Nyan Dokpa (1967 – 18 March 2026) was a Liberian singer, songwriter and guitarist. Dubbed the Legend of Mano Music, he gained recognition as a founding member of Music Makers, a band that was first active in the 1980s and known for the hit song "Touma and Corlor". Music Makers was led by Hallowanger Gbongbe and is primarily based in Nimba County.

==Early life and career==
Nyan Dokpa was born in 1967, (Note: According to an article published by The Daily Observer newspaper in 2018, Dokpa was 51 years old.) in Zahn Banlah, Nimba County. His mother was a professional folk singer and his father adored music. He became interested in Congolese music because of his family's love of music. Dubbed the "Legend of Mano Music", Dokpa started his music career in 1985. He was a founding member of Music Makers, a Nimba County-based band that was first active in the 1980s. Known for their hit song "Touma and Corlor", Music Makers was led by Hallowanger Gbongbe, who was popularly known in 1988 as Nimba Hallowanger. The band's first single, "Tumba", was released in 1987 and produced by E. Tonieh Williams. Music Makers recorded songs with Prince Nico Mbarga and his Rocafil Jazz band while visiting Nigeria, and rehearsed for several weeks before releasing the recorded material. They disbanded as a result of Hallowanger's death. All of the band's members sought safety in other countries during the First Liberian Civil War. Dokpa fled to Guinea and returned to Liberia in 2005. He resettled in Nimba County upon returning to Liberia, and released the hit single "Mandingo Drum".

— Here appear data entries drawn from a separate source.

(** * Fixed-point asset values: [Asset], [Asset.Symbol], [Asset.SymbolCode]

    A shallow embedding of the asset module (the file that declares
    [class Asset], [namespace Asset] with [Symbol] and [SymbolCode], and the
    helpers [toSymbolPrecision], [toSymbolName], [charsToSymbolName],
    [toRawSymbol], [toRawSymbolCode]), together with the properties its
    specification states about it.

    Conventions.
    - A JS string is a list of 16-bit code units ([jsstring], of [char]);
      a string literal is coerced to it.
    - A [BN] (bn.js big number) is a [Z].  [UInt64] and [Int64] wrap a [BN].
    - A thrown [Error] is an [Err e]; every function that can throw returns
      a [result]. *)

From Stdlib Require Import ZArith String Ascii List Bool Lia Floats.
Import ListNotations.
Local Open Scope string_scope.
Local Open Scope list_scope.
Local Open Scope Z_scope.

(** ** Errors and the error monad *)

Inductive error : Set :=
| InvalidAssetString          (* 'Invalid asset string' *)
| InvalidSymbolString         (* 'Invalid symbol string' *)
| PrecisionTooLarge           (* 'Invalid asset symbol, precision too large' *)
| NameNotUppercase            (* 'Invalid asset symbol, name must be uppercase A-Z' *)
| ConversionLoosesPrecision   (* 'Conversion looses precision' *)
| IntegerError                (* thrown by the integer types (Int64, UInt64, BN) *)
| DecodeUnderflow.            (* thrown by ABIDecoder: not enough bytes *)

Inductive result (A : Type) : Type :=
| Ok (a : A)
| Err (e : error).
Arguments Ok {A} a.
Arguments Err {A} e.

Definition bind {A B : Type} (m : result A) (k : A -> result B) : result B :=
  match m with
  | Ok a => k a
  | Err e => Err e
  end.

Notation "x <- m ;; k" := (bind m (fun x => k))
  (at level 61, m at next level, right associativity).

(** ** JavaScript built-ins used by the module *)

(** A character of a JS string is a UTF-16 code unit, here its high and
    its low byte; a character literal has high byte 0. *)
Inductive char : Set := Char (hi lo : ascii).

Definition char_of_byte (b : Byte.byte) : char := Char Ascii.zero (ascii_of_byte b).

Definition byte_of_char (c : char) : option Byte.byte :=
  match c with
  | Char hi lo => if Ascii.eqb hi Ascii.zero then Some (byte_of_ascii lo) else None
  end.

Declare Scope jschar_scope.
Delimit Scope jschar_scope with chr.
Bind Scope jschar_scope with char.
String Notation char char_of_byte byte_of_char : jschar_scope.

Definition jsstring : Type := list char.
Definition lit (s : string) : jsstring := map (Char Ascii.zero) (list_ascii_of_string s).
Coercion lit : string >-> jsstring.

Module JS.

(** The numbers that reach the bit operations of this module are
    integers, [NaN] ([Number.parseInt] of a text without digits,
    [undefined] read past the end of an array) or an infinity
    ([Number.parseInt] of a numeral beyond the largest double). *)
Inductive number : Set :=
| NaN
| Inf (negative : bool)
| Num (z : Z).

(** [ToInt32]: what [|], [<<] and [>>>] do to their operands first. *)
Definition wrap32 (z : Z) : Z := (z + 2 ^ 31) mod 2 ^ 32 - 2 ^ 31.

Definition ToInt32 (n : number) : Z :=
  match n with
  | NaN => 0
  | Inf _ => 0
  | Num z => wrap32 z
  end.

(** [x | y], [x << k], [x >>> k] and [x & y] on int32 operands. *)
Definition bitor (x y : Z) : Z := Z.lor x y.
Definition shl (x k : Z) : Z := wrap32 (Z.shiftl x (k mod 32)).
Definition ushr (x k : Z) : Z := Z.shiftr (x mod 2 ^ 32) (k mod 32).
Definition bitand (x y : Z) : Z := Z.land x y.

While speaking to the Daily Observer newspaper in 2018, Dokpa encouraged young musicians to establish a union in order to address music piracy in Liberia. The Liberia Intellectual Property Office (LIPO) declared that it would conduct a raid in an effort to stop piracy in the country. LIPO also announced plans to establish creative centers and create a system for royalties to be paid to intellectual property owners. Music Makers reunited several years after disbanding, and embarked on a 5-month tour across the United States. The tour included stops in the North Dakota cities of Bismarck, Fargo, Dickinson, Jamestown, and Williston. Prior to announcing their U.S tour, the group visited five African countries, including Sierra Leone and Morocco.

==Personal life and death==
Dokpa had nine children and was married. On 18 March 2026, he was declared dead at a hospital in Ganta following a protracted illness.